[RECORDS SHOWN]
:::::
Lemma gated_lift {A} (r : Result A) : gated (events (lift r)) = true.
Proof. reflexivity. Qed.

Lemma gated_limiter_checked server url {A} (k : Response -> M A) :
  (forall r, gated (events (k r)) = true) ->
  gated (events (api_limiter ;; checked server url k)) = true.
Proof.
  intros Hk. unfold checked. cbn.
  destruct (negb (status (server url) =? 200)).
  - destruct (data (server url)); reflexivity.
  - specialize (Hk (server url)). destruct (k (server url)) as [t r].
    exact Hk.
Qed.

Lemma raise_E621Error_eq A body :
  @raise_E621Error A body = ([], Raise (error_of body)).
Proof. now destruct body. Qed.

Lemma propagates_silent {A} (m : M A) :
  requests (events m) = [] -> propagates m.
Proof.
  intros H req resp Hin. exfalso.
  induction (events m) as [| [| req' resp'] t IH]; cbn in *.
  - exact Hin.
  - destruct Hin as [Hin | Hin]; [discriminate | auto].
  - discriminate.
Qed.

Lemma propagates_bind {A B} (m : M A) (k : A -> M B) :
  propagates m -> (forall a, propagates (k a)) ->
  propagates (x <- m ;; k x).
Proof.
  intros Hm Hk req resp Hin Hst.
  rewrite events_bind in Hin |- *. rewrite outcome_bind.
  apply in_app_or in Hin. destruct Hin as [Hin | Hin].
  - destruct (Hm req resp Hin Hst) as [Ho [t Ht]].
    rewrite Ho. split; [reflexivity |].
    exists t. now rewrite app_nil_r.
  - destruct (outcome m) as [a |]; [| destruct Hin].
    destruct (Hk a req resp Hin Hst) as [Ho [t Ht]].
    split; [exact Ho |].
    exists (events m ++ t). now rewrite Ht, app_assoc.
Qed.

Lemma propagates_checked server url {A} (k : Response -> M A) :
  (forall r, propagates (k r)) -> propagates (checked server url k).
Proof.
  intros Hk req resp Hin Hst. unfold checked in *.
  rewrite events_bind in Hin |- *. rewrite outcome_bind.
  cbn [request events outcome fst snd] in *.
  destruct (status (server url) =? 200) eqn:E; cbn [negb] in *.
  - destruct Hin as [Hin | Hin].
    + injection Hin as <- <-. apply Z.eqb_eq in E. contradiction.
    + destruct (Hk (server url) req resp Hin Hst) as [Ho [t Ht]].
      split; [exact Ho |].
      exists (Network url (server url) :: t). cbn. now rewrite <- Ht.
  - rewrite (raise_E621Error_eq A) in Hin |- *.
    destruct Hin as [Hin | []]. injection Hin as <- <-.
    split; [reflexivity |]. now exists [].
Qed.

Lemma propagates_limiter {A} (m : M A) :
  propagates m -> propagates (api_limiter ;; m).
Proof.
  intros Hm. apply propagates_bind; [| intros _; exact Hm].
  now apply propagates_silent.
Qed.

Ltac silent :=
  try apply propagates_silent;
  repeat match goal with
         | |- context [match ?x with _ => _ end] => destruct x
         end;
  reflexivity.

Section Operations.

Variable server : Request -> Response.

Lemma search_page_checked tags url limit page :
  search_page server tags url limit page =
  (api_limiter ;;
   checked server (page_request tags url limit page)
     (fun r => match data r with
               | JsonPosts ps => ret ps
               | _ => raise OtherException
               end)).
Proof. reflexivity. Qed.

Lemma propagates_search_page tags url limit page :
  propagates (search_page server tags url limit page).
Proof.
  rewrite search_page_checked.
  apply propagates_limiter, propagates_checked. intros r. silent.
Qed.

Lemma gated_search_page tags url limit page :
  gated (events (search_page server tags url limit page)) = true.
Proof.
  rewrite search_page_checked. apply gated_limiter_checked. intros r. silent.
Qed.

(** Both hold of the loop by induction on the iterations left. *)
Lemma search_loop_ind (P : M (list (option Post.t)) -> Prop) tags url :
  (forall posts, P (ret posts)) ->
  (forall limit page posts,
      limit > 0 ->
      (forall ps, P (search_loop server tags url (limit - 320) (page + 1)
                       (posts ++ ps))) ->
      P (ps <- search_page server tags url limit page ;;
         search_loop server tags url (limit - 320) (page + 1) (posts ++ ps))) ->
  forall limit page posts, P (search_loop server tags url limit page posts).
Proof.
  intros Hdone Hstep limit.
  remember (pages limit) as n eqn:Hn. revert limit Hn.
  induction n as [| n IH]; intros limit Hn page posts;
    destruct (Z_le_gt_dec limit 0) as [Hle | Hgt].
  - rewrite search_loop_done by exact Hle. apply Hdone.
  - rewrite pages_positive in Hn by exact Hgt. discriminate.
  - rewrite search_loop_done by exact Hle. apply Hdone.
  - rewrite search_loop_step by exact Hgt. apply Hstep; [exact Hgt |].
    intros ps. apply IH.
    rewrite pages_positive in Hn by exact Hgt. now injection Hn.
Qed.

Lemma propagates_search_loop tags url limit page posts :
  propagates (search_loop server tags url limit page posts).
Proof.
  apply search_loop_ind with (P := propagates).
  - intros. silent.
  - intros. apply propagates_bind; [apply propagates_search_page | assumption].
Qed.

Lemma gated_search_loop tags url limit page posts :
  gated (events (search_loop server tags url limit page posts)) = true.
Proof.
  apply search_loop_ind with (P := fun m => gated (events m) = true).
  - reflexivity.
  - intros. apply gated_bind; [apply gated_search_page | assumption].
Qed.

Lemma propagates_search tags limit page safe blacklist score :
  propagates (search server tags limit page safe blacklist score).
Proof.
  unfold search. apply propagates_bind; [apply propagates_search_loop |].
  intros raw. apply propagates_bind; intros; silent.
Qed.

Lemma gated_search tags limit page safe blacklist score :
  gated (events (search server tags limit page safe blacklist score)) = true.
Proof.
  unfold search. apply gated_bind; [apply gated_search_loop |].
  intros raw. apply gated_bind; intros; apply gated_lift.
Qed.

Lemma propagates_get_pool_images pool :
  propagates (get_pool_images server pool).
Proof.
  unfold get_pool_images. apply propagates_bind; [apply propagates_search |].
  intros. silent.
Qed.

Lemma gated_get_pool_images pool :
  gated (events (get_pool_images server pool)) = true.
Proof.
  unfold get_pool_images. apply gated_bind; [apply gated_search |].
  reflexivity.
Qed.

Lemma propagates_post post_id : propagates (post server post_id).
Proof.
  unfold post. apply propagates_limiter.
  apply (propagates_checked server _
           (fun r => match data r with
                     | JsonPost (Some p) => ret p
                     | _ => raise OtherException
                     end)).
  intros r. silent.
Qed.

Lemma gated_post post_id : gated (events (post server post_id)) = true.
Proof.
  unfold post.
  apply (gated_limiter_checked server _
           (fun r => match data r with
                     | JsonPost (Some p) => ret p
                     | _ => raise OtherException
                     end)).
  intros r. silent.
Qed.

Lemma propagates_pool pool_id : propagates (pool server pool_id).
Proof.
  unfold pool.
  apply (propagates_checked server _
           (fun r => match data r with
                     | JsonPools (Some pool :: _) =>
                         l <- get_pool_images server pool ;;
                         ret (Pool.set_posts pool (PostList.posts l))
                     | _ => raise OtherException
                     end)).
  intros r. destruct (data r) as [| | | [| [p |] ps] | |]; try silent.
  apply propagates_bind; [apply propagates_get_pool_images |].
  intros. silent.
Qed.

Lemma propagates_pool_search query : propagates (pool_search server query).
Proof.
  unfold pool_search. apply propagates_limiter.
  apply (propagates_checked server _
           (fun r => match data r with
                     | JsonPools ps => lift (from_dict_pools ps)
                     | _ => raise OtherException
                     end)).
  intros r. silent.
Qed.

Lemma gated_pool_search query :
  gated (events (pool_search server query)) = true.
Proof.
  unfold pool_search.
  apply (gated_limiter_checked server _
           (fun r => match data r with
                     | JsonPools ps => lift (from_dict_pools ps)
                     | _ => raise OtherException
                     end)).
  intros r. silent.
Qed.

Lemma propagates_wiki query : propagates (wiki server query).
Proof.
  unfold wiki. apply propagates_limiter.
  destruct (falsy query); [silent |].
  apply (propagates_checked server _
           (fun r => match data r with
                     | JsonWiki w => ret w
                     | _ => raise OtherException
                     end)).
  intros r. silent.
Qed.

Lemma gated_wiki query : gated (events (wiki server query)) = true.
Proof.
  unfold wiki. destruct (falsy query); [reflexivity |].
  apply (gated_limiter_checked server _
           (fun r => match data r with
                     | JsonWiki w => ret w
                     | _ => raise OtherException
                     end)).
  intros r. silent.
Qed.

End Operations.

(** ** [search] as its two loops *)

Lemma search_events server tags limit page safe blacklist score :
  events (search server tags limit page safe blacklist score) =
  events (search_loop server tags (base_url safe) limit page []).
Proof.
  unfold search. fold (base_url safe).
  rewrite events_bind.
  destruct (outcome (search_loop _ _ _ _ _ _)) as [raw |];
    [| now rewrite app_nil_r].
  rewrite events_bind. cbn [lift events fst outcome snd].
  destruct (from_dict_List raw); now rewrite !app_nil_r.
Qed.

Lemma search_outcome server tags limit page safe blacklist score :
  outcome (search server tags limit page safe blacklist score) =
  (posts <- accumulated server tags limit page safe ;;
   filter_posts (default_blacklist blacklist) score (PostList.mk posts)).
Proof.
  unfold search, accumulated. fold (base_url safe) (default_blacklist blacklist).
  rewrite outcome_bind.
  destruct (outcome (search_loop _ _ _ _ _ _)) as [raw |]; [| reflexivity].
  rewrite outcome_bind. unfold from_dict_List. cbn.
  destruct (from_dict_posts raw); reflexivity.
Qed.

Lemma from_dict_posts_decoded posts :
  from_dict_posts (map Some posts) = Ok posts.
Proof.
  induction posts as [| p posts IH]; cbn; [reflexivity |].
  cbn in IH. now rewrite IH.
Qed.

(** ** The filtering pass as a whole *)

Lemma blacklisted_spec blacklist post :
  blacklisted blacklist post = true <->
  exists tag, carries post tag /\ In tag blacklist.
Proof.
  unfold blacklisted, carries, Tags.all. rewrite existsb_exists.
  split; intros [tag [H1 H2]]; exists tag.
  - split.
    + rewrite !in_app_iff in H1. tauto.
    + unfold contains in H2. apply existsb_exists in H2.
      destruct H2 as [b [Hb Heq]]. apply String.eqb_eq in Heq. now subst.
  - split.
    + rewrite !in_app_iff. tauto.
    + unfold contains. apply existsb_exists. exists tag.
      split; [exact H2 | apply String.eqb_refl].
Qed.

Lemma blacklisted_nil post : blacklisted [] post = false.
Proof.
  unfold blacklisted. induction (Tags.all (Post.tags post)); auto.
Qed.

Lemma filter_posts_eq blacklist score posts :
  filter_posts blacklist score (PostList.mk posts) =
  if existsb (fun p => blacklisted blacklist p && low score p) posts
  then Raise ValueError
  else Ok (PostList.mk (filter (keep blacklist score) posts)).
Proof.
  unfold filter_posts. cbn [PostList.posts].
  destruct (existsb _ posts) eqn:E.
  - apply existsb_exists in E. destruct E as [p [Hin Hp]].
    apply andb_true_iff in Hp. destruct Hp as [Hb Hl].
    rewrite filter_loop_twice; [reflexivity | | now exists p].
    intros q Hq _ _. apply (count_occ_In Post.eq_dec) in Hq. lia.
  - change posts with ([] ++ posts) at 2.
    rewrite (filter_loop_keeps blacklist score posts []); [reflexivity | |].
    + intros q [].
    + intros q Hq. destruct (blacklisted blacklist q && low score q) eqn:Eq;
        [| reflexivity].
      assert (existsb (fun p => blacklisted blacklist p && low score p) posts
              = true) by (apply existsb_exists; now exists q).
      congruence.
Qed.

Lemma filter_loop_other blacklist score y snapshot : forall posts posts',
  ~ In y snapshot ->
  filter_loop blacklist score snapshot posts = Ok posts' ->
  count posts' y = count posts y.
Proof.
  induction snapshot as [| p snapshot IH]; intros posts posts' Hy H.
  - simpl in H. now injection H as <-.
  - simpl in H.
    destruct (filter_step blacklist score p posts) as [posts1 |] eqn:E;
      [| discriminate].
    rewrite (IH posts1 posts'); [| cbn in Hy; tauto | exact H].
    pose proof (filter_step_count _ _ _ _ E y) as Hc.
    destruct (Post.eq_dec p y) as [-> | _]; [cbn in Hy; tauto | lia].
Qed.

Lemma list_remove_present x l :
  In x l -> exists l', list_remove x l = Ok l'.
Proof.
  induction l as [| y l IH]; simpl; intros H; [destruct H |].
  destruct (Post.eq_dec y x) as [-> | Hne]; [now exists l |].
  destruct IH as [l' Hl']; [destruct H; [contradiction | assumption] |].
  rewrite Hl'. now exists (y :: l').
Qed.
:::::
[BRIEF]
Across the listing, how many lines hold "assumption"? The answer must be the number only.

[RESPONSE TO THIS EXERCISE]
3